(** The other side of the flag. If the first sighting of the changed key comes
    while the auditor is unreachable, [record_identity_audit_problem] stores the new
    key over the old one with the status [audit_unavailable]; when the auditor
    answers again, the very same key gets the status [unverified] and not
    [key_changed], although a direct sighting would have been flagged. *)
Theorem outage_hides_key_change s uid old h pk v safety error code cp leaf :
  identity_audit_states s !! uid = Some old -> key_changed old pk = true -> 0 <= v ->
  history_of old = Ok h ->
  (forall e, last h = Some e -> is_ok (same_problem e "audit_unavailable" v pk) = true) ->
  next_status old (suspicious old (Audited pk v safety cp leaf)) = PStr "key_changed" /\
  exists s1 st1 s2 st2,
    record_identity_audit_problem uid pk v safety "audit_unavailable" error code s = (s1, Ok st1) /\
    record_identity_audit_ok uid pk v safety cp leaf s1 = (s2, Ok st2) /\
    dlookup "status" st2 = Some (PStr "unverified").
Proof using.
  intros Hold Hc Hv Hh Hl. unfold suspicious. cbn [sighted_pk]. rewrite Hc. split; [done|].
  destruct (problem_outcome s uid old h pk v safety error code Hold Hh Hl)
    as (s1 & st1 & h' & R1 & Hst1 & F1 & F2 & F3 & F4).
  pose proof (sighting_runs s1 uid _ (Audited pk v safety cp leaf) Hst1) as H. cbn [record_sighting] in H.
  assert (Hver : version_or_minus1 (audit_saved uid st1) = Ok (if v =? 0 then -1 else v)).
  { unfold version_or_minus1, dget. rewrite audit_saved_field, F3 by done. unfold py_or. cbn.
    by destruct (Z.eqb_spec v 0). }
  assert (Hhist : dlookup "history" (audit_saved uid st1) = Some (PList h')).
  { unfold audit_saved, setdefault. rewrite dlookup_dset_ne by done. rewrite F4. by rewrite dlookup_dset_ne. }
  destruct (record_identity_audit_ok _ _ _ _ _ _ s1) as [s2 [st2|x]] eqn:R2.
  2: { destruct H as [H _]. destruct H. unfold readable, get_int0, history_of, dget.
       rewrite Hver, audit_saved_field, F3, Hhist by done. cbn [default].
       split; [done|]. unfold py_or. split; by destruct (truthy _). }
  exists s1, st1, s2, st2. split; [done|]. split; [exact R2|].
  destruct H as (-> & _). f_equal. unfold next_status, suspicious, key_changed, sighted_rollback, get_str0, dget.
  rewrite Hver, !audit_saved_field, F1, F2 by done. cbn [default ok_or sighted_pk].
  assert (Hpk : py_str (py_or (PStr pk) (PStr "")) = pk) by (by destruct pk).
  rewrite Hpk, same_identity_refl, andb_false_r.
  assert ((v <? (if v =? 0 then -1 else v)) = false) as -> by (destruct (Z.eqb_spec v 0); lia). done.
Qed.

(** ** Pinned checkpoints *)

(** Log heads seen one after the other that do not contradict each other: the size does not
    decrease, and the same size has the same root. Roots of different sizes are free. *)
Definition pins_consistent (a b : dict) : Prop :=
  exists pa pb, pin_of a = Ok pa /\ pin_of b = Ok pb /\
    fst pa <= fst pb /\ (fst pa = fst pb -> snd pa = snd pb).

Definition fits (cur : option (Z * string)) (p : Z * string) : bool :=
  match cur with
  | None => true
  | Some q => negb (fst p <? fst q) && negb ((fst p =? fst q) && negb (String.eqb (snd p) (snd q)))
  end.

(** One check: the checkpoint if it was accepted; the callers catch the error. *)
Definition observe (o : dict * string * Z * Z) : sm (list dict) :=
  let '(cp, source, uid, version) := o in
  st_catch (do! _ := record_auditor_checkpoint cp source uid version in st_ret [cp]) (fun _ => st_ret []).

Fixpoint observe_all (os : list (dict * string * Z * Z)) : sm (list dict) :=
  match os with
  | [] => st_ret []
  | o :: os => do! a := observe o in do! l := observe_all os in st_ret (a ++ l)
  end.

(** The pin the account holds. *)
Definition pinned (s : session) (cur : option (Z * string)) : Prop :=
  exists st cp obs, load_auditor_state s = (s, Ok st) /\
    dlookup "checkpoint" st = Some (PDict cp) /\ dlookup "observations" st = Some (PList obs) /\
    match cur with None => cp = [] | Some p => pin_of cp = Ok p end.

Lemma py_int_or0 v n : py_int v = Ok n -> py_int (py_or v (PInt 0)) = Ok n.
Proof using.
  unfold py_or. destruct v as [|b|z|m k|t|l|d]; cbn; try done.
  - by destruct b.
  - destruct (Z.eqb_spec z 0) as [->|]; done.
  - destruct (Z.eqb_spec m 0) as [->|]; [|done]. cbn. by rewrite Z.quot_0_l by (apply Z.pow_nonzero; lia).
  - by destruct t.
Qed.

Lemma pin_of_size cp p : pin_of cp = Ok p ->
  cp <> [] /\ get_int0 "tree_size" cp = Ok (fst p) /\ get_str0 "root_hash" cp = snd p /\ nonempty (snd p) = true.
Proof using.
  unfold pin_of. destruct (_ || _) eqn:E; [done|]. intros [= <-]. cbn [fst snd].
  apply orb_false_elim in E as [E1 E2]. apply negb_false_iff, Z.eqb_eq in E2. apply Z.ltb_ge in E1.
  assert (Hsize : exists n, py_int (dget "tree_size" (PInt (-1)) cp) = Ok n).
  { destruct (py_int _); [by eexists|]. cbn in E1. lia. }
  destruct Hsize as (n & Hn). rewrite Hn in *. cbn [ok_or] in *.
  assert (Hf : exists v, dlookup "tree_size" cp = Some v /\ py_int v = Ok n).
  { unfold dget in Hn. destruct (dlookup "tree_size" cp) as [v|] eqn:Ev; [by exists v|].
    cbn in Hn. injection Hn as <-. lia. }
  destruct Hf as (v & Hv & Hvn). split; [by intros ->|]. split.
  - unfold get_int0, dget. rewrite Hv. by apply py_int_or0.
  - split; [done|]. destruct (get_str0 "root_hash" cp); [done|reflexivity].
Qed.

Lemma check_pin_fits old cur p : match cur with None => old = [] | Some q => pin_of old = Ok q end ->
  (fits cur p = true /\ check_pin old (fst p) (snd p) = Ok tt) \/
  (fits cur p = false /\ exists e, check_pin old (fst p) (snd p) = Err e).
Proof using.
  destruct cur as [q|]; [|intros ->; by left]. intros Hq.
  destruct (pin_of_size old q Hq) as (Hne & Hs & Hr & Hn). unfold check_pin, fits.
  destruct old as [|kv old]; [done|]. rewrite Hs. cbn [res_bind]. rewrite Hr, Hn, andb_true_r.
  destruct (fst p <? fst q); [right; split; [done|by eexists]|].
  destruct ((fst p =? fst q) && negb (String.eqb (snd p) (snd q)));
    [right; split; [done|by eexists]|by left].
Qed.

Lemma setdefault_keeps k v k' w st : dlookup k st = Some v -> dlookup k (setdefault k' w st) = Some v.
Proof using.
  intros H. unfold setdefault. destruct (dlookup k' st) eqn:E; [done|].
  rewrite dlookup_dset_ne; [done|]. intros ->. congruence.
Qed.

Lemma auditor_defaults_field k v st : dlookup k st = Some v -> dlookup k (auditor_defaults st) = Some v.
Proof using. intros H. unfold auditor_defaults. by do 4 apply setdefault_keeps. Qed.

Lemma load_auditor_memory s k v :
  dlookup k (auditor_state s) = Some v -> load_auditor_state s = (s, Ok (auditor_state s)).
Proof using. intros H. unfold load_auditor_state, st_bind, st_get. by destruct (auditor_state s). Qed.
--
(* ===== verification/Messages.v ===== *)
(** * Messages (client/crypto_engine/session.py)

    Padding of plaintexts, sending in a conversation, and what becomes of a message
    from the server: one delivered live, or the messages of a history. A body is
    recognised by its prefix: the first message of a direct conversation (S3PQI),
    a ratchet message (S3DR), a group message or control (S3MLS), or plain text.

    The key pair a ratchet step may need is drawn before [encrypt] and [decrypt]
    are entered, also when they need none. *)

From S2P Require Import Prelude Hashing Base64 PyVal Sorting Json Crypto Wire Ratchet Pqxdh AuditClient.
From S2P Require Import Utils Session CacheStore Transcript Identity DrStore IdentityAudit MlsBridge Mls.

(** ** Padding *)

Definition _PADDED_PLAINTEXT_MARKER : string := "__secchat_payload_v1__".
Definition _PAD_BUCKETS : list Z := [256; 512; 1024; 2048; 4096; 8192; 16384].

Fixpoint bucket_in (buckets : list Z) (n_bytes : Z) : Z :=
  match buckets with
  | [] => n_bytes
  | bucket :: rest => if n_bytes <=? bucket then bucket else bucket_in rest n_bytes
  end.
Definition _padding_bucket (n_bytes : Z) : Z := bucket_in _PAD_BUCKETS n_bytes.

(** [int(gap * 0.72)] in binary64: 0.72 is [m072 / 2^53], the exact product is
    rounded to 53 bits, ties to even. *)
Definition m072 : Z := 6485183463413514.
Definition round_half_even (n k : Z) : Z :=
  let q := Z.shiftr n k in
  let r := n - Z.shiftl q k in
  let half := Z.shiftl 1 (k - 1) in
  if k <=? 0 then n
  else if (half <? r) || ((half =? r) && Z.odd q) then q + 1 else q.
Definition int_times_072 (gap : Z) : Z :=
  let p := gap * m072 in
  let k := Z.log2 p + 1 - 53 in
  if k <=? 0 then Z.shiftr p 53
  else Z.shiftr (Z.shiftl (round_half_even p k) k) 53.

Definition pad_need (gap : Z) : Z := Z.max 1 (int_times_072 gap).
* * *
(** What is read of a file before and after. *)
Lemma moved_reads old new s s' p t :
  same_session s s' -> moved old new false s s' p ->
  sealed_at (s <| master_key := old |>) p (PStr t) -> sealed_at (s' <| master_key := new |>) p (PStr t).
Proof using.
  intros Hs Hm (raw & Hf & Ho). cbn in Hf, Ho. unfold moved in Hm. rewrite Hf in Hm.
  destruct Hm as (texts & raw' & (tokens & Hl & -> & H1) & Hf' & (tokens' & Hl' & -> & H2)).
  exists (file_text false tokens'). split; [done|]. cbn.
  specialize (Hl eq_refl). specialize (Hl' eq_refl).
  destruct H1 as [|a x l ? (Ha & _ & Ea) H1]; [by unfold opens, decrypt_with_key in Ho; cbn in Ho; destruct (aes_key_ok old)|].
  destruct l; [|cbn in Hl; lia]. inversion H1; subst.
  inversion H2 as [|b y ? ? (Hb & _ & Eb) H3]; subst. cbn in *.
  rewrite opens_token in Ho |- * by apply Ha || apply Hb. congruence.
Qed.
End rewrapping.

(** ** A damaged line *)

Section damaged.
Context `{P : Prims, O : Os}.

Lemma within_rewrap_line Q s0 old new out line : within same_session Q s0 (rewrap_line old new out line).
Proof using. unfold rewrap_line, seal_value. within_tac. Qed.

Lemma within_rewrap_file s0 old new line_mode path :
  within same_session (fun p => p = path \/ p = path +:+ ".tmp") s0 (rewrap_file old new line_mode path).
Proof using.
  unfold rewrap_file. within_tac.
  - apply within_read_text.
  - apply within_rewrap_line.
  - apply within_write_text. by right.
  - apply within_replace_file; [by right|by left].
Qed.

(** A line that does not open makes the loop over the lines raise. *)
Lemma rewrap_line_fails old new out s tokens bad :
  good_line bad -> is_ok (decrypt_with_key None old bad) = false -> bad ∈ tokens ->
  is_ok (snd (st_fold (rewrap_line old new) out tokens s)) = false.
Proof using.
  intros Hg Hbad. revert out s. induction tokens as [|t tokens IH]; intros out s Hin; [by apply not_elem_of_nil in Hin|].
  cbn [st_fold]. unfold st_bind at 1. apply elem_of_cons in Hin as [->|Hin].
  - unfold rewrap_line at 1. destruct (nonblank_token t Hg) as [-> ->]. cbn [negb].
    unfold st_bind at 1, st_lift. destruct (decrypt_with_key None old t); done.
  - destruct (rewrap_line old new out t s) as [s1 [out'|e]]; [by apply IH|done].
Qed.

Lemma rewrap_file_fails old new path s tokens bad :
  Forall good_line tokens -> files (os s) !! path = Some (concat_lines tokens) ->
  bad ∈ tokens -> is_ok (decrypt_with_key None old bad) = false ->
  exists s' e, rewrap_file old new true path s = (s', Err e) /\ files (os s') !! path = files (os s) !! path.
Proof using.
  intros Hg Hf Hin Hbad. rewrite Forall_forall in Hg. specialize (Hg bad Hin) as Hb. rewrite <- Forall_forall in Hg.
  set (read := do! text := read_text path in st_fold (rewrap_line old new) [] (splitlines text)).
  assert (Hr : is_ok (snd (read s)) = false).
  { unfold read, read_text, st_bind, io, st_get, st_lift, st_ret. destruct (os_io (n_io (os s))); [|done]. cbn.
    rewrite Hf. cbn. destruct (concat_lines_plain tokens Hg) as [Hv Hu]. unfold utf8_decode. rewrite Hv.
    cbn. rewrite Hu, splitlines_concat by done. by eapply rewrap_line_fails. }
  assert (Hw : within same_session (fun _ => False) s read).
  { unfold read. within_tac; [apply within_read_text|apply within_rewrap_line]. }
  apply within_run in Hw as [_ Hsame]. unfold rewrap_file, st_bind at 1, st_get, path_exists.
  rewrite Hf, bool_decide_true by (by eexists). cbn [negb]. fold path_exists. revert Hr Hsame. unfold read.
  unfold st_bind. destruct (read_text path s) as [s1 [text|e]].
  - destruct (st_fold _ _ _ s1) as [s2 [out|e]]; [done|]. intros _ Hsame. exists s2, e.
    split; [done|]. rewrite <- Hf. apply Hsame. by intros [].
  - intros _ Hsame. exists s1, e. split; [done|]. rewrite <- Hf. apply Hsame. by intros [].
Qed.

◆ **EXERCISE**:
Only the lines above from the line containing "Definition _PADDED_PLAINTEXT_MARKER : string" through the line containing "[] => n_bytes" should be retyped, exactly and with both ends included.

◆ **RESPONSE**:
Definition _PADDED_PLAINTEXT_MARKER : string := "__secchat_payload_v1__".
Definition _PAD_BUCKETS : list Z := [256; 512; 1024; 2048; 4096; 8192; 16384].

Fixpoint bucket_in (buckets : list Z) (n_bytes : Z) : Z :=
  match buckets with
  | [] => n_bytes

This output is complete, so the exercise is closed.